Previously, the only way to access TV on a mobile screen was by paying a subscription service to send video over an unreliable 3G wireless broadband network, and the service didn’t deliver local channels. Today, after the death of analog TV freed up parts of the broadcast spectrum for use by cellular providers, television broadcasters for 30 stations in 17 major cities have spent up to $150,000 per tower to install transmitters that send free, live broadcasts directly to specially equipped mobile devices. It costs broadcasters less than a penny a minute to provide the service, compared with the $4-per-minute price that cellular carriers pay. This new service, called Mobile Digital TV, allows any wireless device equipped with a tuner chip to receive signals directly from transmission towers.

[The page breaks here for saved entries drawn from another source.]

(* ===== verification/Nat46.v ===== *)
(** * The NAT46 translator ([src/bpf/xdp_nat46.bpf.c], [src/bpf/nat46_maps.h])

    Translates IPv4 packets to a pool of synthetic addresses into IPv6 packets to
    the servers behind them, and the servers' replies back.  IPv6 addresses and
    MACs are lists of bytes.  What [bpf_xdp_adjust_head] exposes in front of a
    frame is an argument: the bytes that happen to be in the headroom. *)

From S2P Require Import Prelude Checksum Frames XdpRouter.

(** ** Maps *)

Definition SYNTH_IPV4_NET : Z := 3323068416.
Definition SYNTH_IPV4_MASK : Z := 4294836224.
Definition NAT46_MAX_ENTRIES : Z := 65536.
Definition ETH_P_IPV6 : Z := 34525.
Definition IP_DF : Z := 16384.
Definition XDP_REDIRECT : Z := 4.

Record nat46_forward_val := Nat46Forward {
  nf_target_v6 : list Z;
  nf_client_v4 : Z;
  nf_last_seen_sec : Z
}.

Record nat46_reverse_val := Nat46Reverse {
  nr_synthetic_v4 : Z;
  nr_client_v4 : Z;
  nr_last_seen_sec : Z
}.

Record nat46_config := Nat46Cfg {
  nc_router_v6_src : list Z;
  nc_starlink_ifindex : Z;
  nc_lan_ifindex : Z;
  nc_starlink_gw_mac : list Z;
  nc_lan_gw_mac : list Z;
  nc_enabled : Z;
  nc_total_translated_egress : Z;
  nc_total_translated_ingress : Z
}.

Record nat46_maps := Nat46Maps {
  v4_to_v6_map : gmap Z nat46_forward_val;
  v6_to_v4_map : gmap (list Z) nat46_reverse_val;
  nat46_cfg : nat46_config
}.

Definition count_egress (m : nat46_maps) : nat46_maps :=
  let c := nat46_cfg m in
  Nat46Maps (v4_to_v6_map m) (v6_to_v4_map m)
    (Nat46Cfg (nc_router_v6_src c) (nc_starlink_ifindex c) (nc_lan_ifindex c) (nc_starlink_gw_mac c)
       (nc_lan_gw_mac c) (nc_enabled c) (u32 (nc_total_translated_egress c + 1))
       (nc_total_translated_ingress c)).
Definition count_ingress (m : nat46_maps) : nat46_maps :=
  let c := nat46_cfg m in
  Nat46Maps (v4_to_v6_map m) (v6_to_v4_map m)
    (Nat46Cfg (nc_router_v6_src c) (nc_starlink_ifindex c) (nc_lan_ifindex c) (nc_starlink_gw_mac c)
       (nc_lan_gw_mac c) (nc_enabled c) (nc_total_translated_egress c)
       (u32 (nc_total_translated_ingress c + 1))).

(** [bpf_map_update_elem] on a hash map: a new key needs a free entry. *)
Definition reverse_update (m : nat46_maps) (k : list Z) (v : nat46_reverse_val) : nat46_maps :=
  let r := v6_to_v4_map m in
  Nat46Maps (v4_to_v6_map m)
    (if bool_decide (is_Some (r !! k)) || (Z.of_nat (size r) <? NAT46_MAX_ENTRIES)
     then <[k := v]> r else r) (nat46_cfg m).

(** ** Head adjustment *)

(** [Some bytes]: the bytes in front of the frame, when there is headroom. *)
Definition headroom : Type := option (list Z).

Definition grow_head (hr : headroom) (pkt : list Z) : option (list Z) :=
  match hr with Some bytes => Some (bytes ++ pkt) | None => None end.
(** Shrinking fails when less than an Ethernet header would be left. *)
Definition shrink_head (n : Z) (pkt : list Z) : option (list Z) :=
  if n + 14 <=? blen pkt then Some (drop (Z.to_nat n) pkt) else None.

(** ** Translation *)

(** What the program returns: the maps, the frame, the verdict, and where the frame is
    redirected to. *)
Definition nat46_result : Type := nat46_maps * list Z * Z * option Z.

(** The IPv6 header over the grown frame, then the Ethernet header. *)
Definition write_ipv6 (cfg : nat46_config) (pkt : list Z) (payload_len proto : Z) (target_v6 : list Z)
    : option (list Z) :=
  pkt ← st8 pkt 14 96;
  pkt ← st8 pkt 15 0;
  pkt ← st8 pkt 16 0;
  pkt ← st8 pkt 17 0;
  pkt ← st16 pkt 18 (htons payload_len);
  pkt ← st8 pkt 20 proto;
  pkt ← st8 pkt 21 64;
  pkt ← st_bytes pkt 22 (nc_router_v6_src cfg);
  pkt ← st_bytes pkt 38 target_v6;
  pkt ← st16 pkt 12 (htons ETH_P_IPV6);
  st_bytes pkt 0 (nc_starlink_gw_mac cfg).

Definition egress (hr : headroom) (m : nat46_maps) (pkt : list Z) : option nat46_result :=
  let cfg := nat46_cfg m in
  daddr ← ld32 pkt 30;
  if (ntohl daddr .& SYNTH_IPV4_MASK) =? SYNTH_IPV4_NET then
    match v4_to_v6_map m !! daddr with
    | None => Some (m, pkt, XDP_PASS, None)
    | Some fwd =>
        client_ip ← ld32 pkt 26;
        len_field ← ld16 pkt 16;
        b0 ← ld8 pkt 14;
        let tot_len := ntohs len_field in
        let ihl_bytes := (b0 .& 15) * 4 in
        if tot_len <? ihl_bytes then Some (m, pkt, XDP_PASS, None)
        else
          let payload_len := tot_len - ihl_bytes in
          proto ← ld8 pkt 23;
          match grow_head hr pkt with
          | None => Some (m, pkt, XDP_DROP, None)
          | Some pkt =>
              if blen pkt <? 14 then Some (m, pkt, XDP_DROP, None)
              else if blen pkt <? 54 then Some (m, pkt, XDP_DROP, None)
              else
                pkt ← write_ipv6 cfg pkt payload_len proto (nf_target_v6 fwd);
                let m := reverse_update m (nf_target_v6 fwd) (Nat46Reverse daddr client_ip 0) in
                Some (count_egress m, pkt, XDP_REDIRECT, Some (nc_starlink_ifindex cfg))
          end
    end
  else Some (m, pkt, XDP_PASS, None).

(** The IPv4 header over the shrunk frame, then the Ethernet header. *)
Definition write_ipv4 (cfg : nat46_config) (pkt : list Z) (payload_len proto synth_ip client_ip : Z)
    : option (list Z) :=
  pkt ← st8 pkt 14 69;
  pkt ← st8 pkt 15 0;
  pkt ← st16 pkt 16 (htons (u16 (payload_len + 20)));
  pkt ← st16 pkt 18 0;
  pkt ← st16 pkt 20 (htons IP_DF);
  pkt ← st8 pkt 22 64;
  pkt ← st8 pkt 23 proto;
  pkt ← st16 pkt 24 0;
  pkt ← st32 pkt 26 synth_ip;
  pkt ← st32 pkt 30 client_ip;
  words ← words16 10 pkt 14;
  check ← calc_ip_csum words;
  pkt ← st16 pkt 24 check;
  pkt ← st16 pkt 12 (htons ETH_P_IP);
  st_bytes pkt 0 (nc_lan_gw_mac cfg).

Definition ingress (m : nat46_maps) (pkt : list Z) : option nat46_result :=
  let cfg := nat46_cfg m in
  if blen pkt <? 54 then Some (m, pkt, XDP_PASS, None)
  else
    saddr ← ld_bytes pkt 22 16;
    match v6_to_v4_map m !! saddr with
    | None => Some (m, pkt, XDP_PASS, None)
    | Some rev =>
        len_field ← ld16 pkt 18;
        proto ← ld8 pkt 20;
        match shrink_head 20 pkt with
        | None => Some (m, pkt, XDP_DROP, None)
        | Some pkt =>
            if blen pkt <? 14 then Some (m, pkt, XDP_DROP, None)
            else if blen pkt <? 34 then Some (m, pkt, XDP_DROP, None)
            else
              pkt ← write_ipv4 cfg pkt (ntohs len_field) proto (nr_synthetic_v4 rev) (nr_client_v4 rev);
              Some (count_ingress m, pkt, XDP_REDIRECT, Some (nc_lan_ifindex cfg))
        end
    end.

Definition xdp_nat46_handler (hr : headroom) (m : nat46_maps) (pkt : list Z) : option nat46_result :=
  if blen pkt <? 14 then Some (m, pkt, XDP_PASS, None)
  else if nc_enabled (nat46_cfg m) =? 0 then Some (m, pkt, XDP_PASS, None)
  else
    h_proto ← ld16 pkt 12;
    if h_proto =? htons ETH_P_IP then
      if blen pkt <? 34 then Some (m, pkt, XDP_PASS, None) else egress hr m pkt
    else if h_proto =? htons ETH_P_IPV6 then ingress m pkt
    else Some (m, pkt, XDP_PASS, None).

(** ** Well-formed maps *)

Record nat46_ok (m : nat46_maps) : Prop := {
  no_src : length (nc_router_v6_src (nat46_cfg m)) = 16%nat /\ bytes_ok (nc_router_v6_src (nat46_cfg m));
  no_smac : length (nc_starlink_gw_mac (nat46_cfg m)) = 6%nat /\ bytes_ok (nc_starlink_gw_mac (nat46_cfg m));
  no_lmac : length (nc_lan_gw_mac (nat46_cfg m)) = 6%nat /\ bytes_ok (nc_lan_gw_mac (nat46_cfg m));
  no_fwd : map_Forall (fun _ v => length (nf_target_v6 v) = 16%nat /\ bytes_ok (nf_target_v6 v)) (v4_to_v6_map m);
  no_rev : map_Forall (fun _ v => is_u32 (nr_synthetic_v4 v) /\ is_u32 (nr_client_v4 v)) (v6_to_v4_map m)
}.

Definition headroom_ok (hr : headroom) : Prop :=
  match hr with Some bytes => length bytes = 20%nat /\ bytes_ok bytes | None => True end.

(** ** The headers written *)

Lemma ld_bytes_hit n vs b i b' :
  bytes_ok vs -> length vs = n -> st_bytes b i vs = Some b' -> ld_bytes b' i n = Some vs.
Proof. intros Hb <- E. by apply (ld_bytes_st_bytes vs b i b'). Qed.

Ltac bytes_hit :=
  ld_frame;
  match goal with
  | E : st_bytes _ ?i ?vs = Some ?b' |- ld_bytes ?b' ?i _ = _ => by apply (ld_bytes_hit _ vs _ _ _ ltac:(done) ltac:(done) E)
  end.

(** The bytes of [b'] from [lo] on are those of [b], through the stores in the context. *)
Ltac agree_all :=
  repeat match goal with
  | |- agree _ _ ?b ?b => reflexivity
  | |- agree _ _ _ ?b' => with_source b' ltac:(fun b => transitivity b; [|agree_by])
  end.

Lemma write_ipv6_spec cfg pkt payload_len proto tgt :
  bytes_ok pkt -> 54 <= blen pkt -> is_u16 payload_len -> is_u8 proto ->
  length (nc_router_v6_src cfg) = 16%nat -> bytes_ok (nc_router_v6_src cfg) ->
  length (nc_starlink_gw_mac cfg) = 6%nat -> bytes_ok (nc_starlink_gw_mac cfg) ->
  length tgt = 16%nat -> bytes_ok tgt ->
  wp (write_ipv6 cfg pkt payload_len proto tgt) (fun p =>
    length p = length pkt /\ bytes_ok p
    /\ ld16 p 12 = Some (htons ETH_P_IPV6) /\ ld8 p 14 = Some 96
    /\ ld16 p 18 = Some (htons payload_len) /\ ld8 p 20 = Some proto /\ ld8 p 21 = Some 64
    /\ ld_bytes p 22 16 = Some (nc_router_v6_src cfg) /\ ld_bytes p 38 16 = Some tgt
    /\ ld_bytes p 0 6 = Some (nc_starlink_gw_mac cfg)
    /\ agree 54 (blen pkt) pkt p).
Proof.
  intros Hb Hl Hpl Hpr Ls Bs Lm Bm Lt Bt. unfold write_ipv6.
  pose proof (bswap16_range _ Hpl) as Hsw. do 20 wp_step. apply wp_st_bytes; [lia|lia|]. intros p Hp Hlp.
  split_and!; try by bytes_hit.
  - lia.
  - bytes_ok_by.
  - ld_hit. done.
  - ld_hit. done.
  - ld_hit. done.
  - ld_hit. by rewrite u8_small.
  - ld_hit. done.
  - agree_all.
Qed.

Lemma store_check_verifies p ws check p' :
  bytes_ok p -> words16 10 p 14 = Some ws -> ld16 p 24 = Some 0 ->
  calc_ip_csum ws = Some check -> st16 p 24 check = Some p' -> verifies 10 p' 14.
Proof.
  intros Hb Hws H0 Hc Hst. pose proof (words16_range _ _ _ _ Hb Hws) as Hr.
  pose proof (words16_length _ _ _ _ Hws) as Hl.
  destruct (calc_ip_csum_spec ws Hr) as [Ec Hs]; [lia|]. rewrite Hc in Ec. injection Ec as ->.
  pose proof (oc_sum_range _ Hs) as Ho.
  exists (<[5%nat := 65535 - oc_sum (sum_list ws)]> ws). split.
  - apply (words16_st16 _ p _ 5 _ _ _); [done|unfold is_u16 in *; lia|done].
  - assert (H5 : ws !! 5%nat = Some 0).
    { by rewrite <- (words16_lookup _ _ _ _ _ Hws) by lia. }
    rewrite (sum_list_insert _ _ _ _ H5), Z.sub_0_r. by apply oc_sum_verify.
Qed.

Lemma write_ipv4_spec cfg pkt payload_len proto synth client :
  bytes_ok pkt -> 34 <= blen pkt -> is_u16 payload_len -> is_u8 proto -> is_u32 synth -> is_u32 client ->
  length (nc_lan_gw_mac cfg) = 6%nat -> bytes_ok (nc_lan_gw_mac cfg) ->
  wp (write_ipv4 cfg pkt payload_len proto synth client) (fun p =>
    length p = length pkt /\ bytes_ok p
    /\ ld16 p 12 = Some (htons ETH_P_IP) /\ ld8 p 14 = Some 69
    /\ ld16 p 16 = Some (htons (u16 (payload_len + 20))) /\ ld8 p 23 = Some proto
    /\ ld32 p 26 = Some synth /\ ld32 p 30 = Some client
    /\ ld_bytes p 0 6 = Some (nc_lan_gw_mac cfg)
    /\ verifies 10 p 14 /\ agree 34 (blen pkt) pkt p).
Proof.
  intros Hb Hl Hpl Hpr Hsy Hcl Lm Bm. unfold write_ipv4.
  pose proof (bswap16_range _ (u16_range (payload_len + 20))) as Hsw.
  do 20 wp_step. rename b'8 into p0.
  assert (Hb0 : bytes_ok p0) by bytes_ok_by.
  destruct (words16_Some 10 p0 14) as (ws & Hws & Lws); [lia|cbn; lia|].
  pose proof (words16_range _ _ _ _ Hb0 Hws) as Hr.
  assert (Hchk : ld16 p0 24 = Some 0) by (by ld_hit).
  destruct (calc_ip_csum_spec ws Hr) as [Ec Hs]; [lia|].
  wp_step. rewrite Hws. cbn [wp]. wp_step. rewrite Ec. cbn [wp]. do 4 wp_step.
  apply wp_st_bytes; [lia|lia|]. intros p Hp Hlp.
  assert (Hv : verifies 10 p 14).
  { ld_frame. eapply (store_check_verifies p0 ws); [done|done|done|done|eassumption]. }
  split_and!; try by bytes_hit.
  - lia.
  - bytes_ok_by.
  - ld_hit. done.
  - ld_hit. done.
  - ld_hit. done.
  - ld_hit. by rewrite u8_small.
  - ld_hit. done.
  - ld_hit. done.
  - done.
  - agree_all.
Qed.

(** ** Frames *)

(** An IPv4 frame without options. *)
Record v4_frame (pkt : list Z) (payload_len proto saddr daddr : Z) : Prop := {
  v4_bytes : bytes_ok pkt;
  v4_len : 34 <= blen pkt;
  v4_type : ld16 pkt 12 = Some (htons ETH_P_IP);
  v4_ihl : ld8 pkt 14 = Some 69;
  v4_total : ld16 pkt 16 = Some (htons (payload_len + 20));
  v4_proto : ld8 pkt 23 = Some proto;
  v4_saddr : ld32 pkt 26 = Some saddr;
  v4_daddr : ld32 pkt 30 = Some daddr
}.

(** An IPv6 frame. *)
Record v6_frame (pkt : list Z) (payload_len proto : Z) (saddr daddr : list Z) : Prop := {
  v6_bytes : bytes_ok pkt;
  v6_len : 54 <= blen pkt;
  v6_type : ld16 pkt 12 = Some (htons ETH_P_IPV6);
  v6_total : ld16 pkt 18 = Some (htons payload_len);
  v6_proto : ld8 pkt 20 = Some proto;
  v6_saddr : ld_bytes pkt 22 16 = Some saddr;
  v6_daddr : ld_bytes pkt 38 16 = Some daddr
}.

Lemma ld8_app_r hr pkt j : 0 <= j -> ld8 (hr ++ pkt) (blen hr + j) = ld8 pkt j.
Proof.
  intros Hj. unfold ld8. destruct (Z.leb_spec 0 (blen hr + j)), (Z.leb_spec 0 j); try lia.
  rewrite lookup_app_r by lia. f_equal. lia.
Qed.
Lemma ld8_drop n pkt j : 0 <= n -> 0 <= j -> ld8 (drop (Z.to_nat n) pkt) j = ld8 pkt (n + j).
Proof.
  intros Hn Hj. unfold ld8. destruct (Z.leb_spec 0 j), (Z.leb_spec 0 (n + j)); try lia.
  rewrite lookup_drop. f_equal. lia.
Qed.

Look for consumer products capable of receiving the signal to arrive in stores this year. This month, USB dongles that act like TV antennas for your laptop will go on sale nationwide. TV-ready cellphones, as well as add-on dongles for current phones, will be available by the second half of the year.
—C.B.
2010's sci-fi blockbusters
Iron Man 2
May 7
Robert Downey, Jr., returns to his double role as industrialist Tony Stark and crime fighter Iron Man. This time, he takes on Russian villain Whiplash and faces the Black Widow, along with industry rival Justin Hammer. It’s Iron Man, so you know what to expect: lots of tech, big explosions and droll commentary.
Tron Legacy
December 17
Sam Flynn struggles in a fight for life or death in the cyberworld of programs and games where his father Kevin (the protagonist in the first Tron) has been lost for 25 years. This sequel to the 1982 CGI classic has the same producer as the original. We just can’t wait to see the revamped light cycles.
—A.E.

Two anticipated time sinks that will destroy our social lives
Starcraft II: Wings of Liberty
Starcraft2.com; available by June
Seven years—that’s how long it took for Blizzard to develop the follow-up to its 11-million-copies-sold real-time strategy game StarCraft. SCII features an auto-matchmaking system that will pit you against players of similar skill level. Bring on the Zerg!
Brink
Xbox 360, PS3, PC; available in spring
Save the floating city of Ark with the help of SMART (Smooth Movement Across Random Terrain) in this first-person shooter [below]. The SMART button sends your character where you want him to go with the fewest button pushes, so no more getting stuck on a table or behind a crate, a quirk of older first-person games.
—A.E.
Five amazing, clean technologies that will set us free, in this month's energy-focused issue. Also: how to build a better bomb detector, the robotic toys that are raising your children, a human catapult, the world's smallest arcade, and much more.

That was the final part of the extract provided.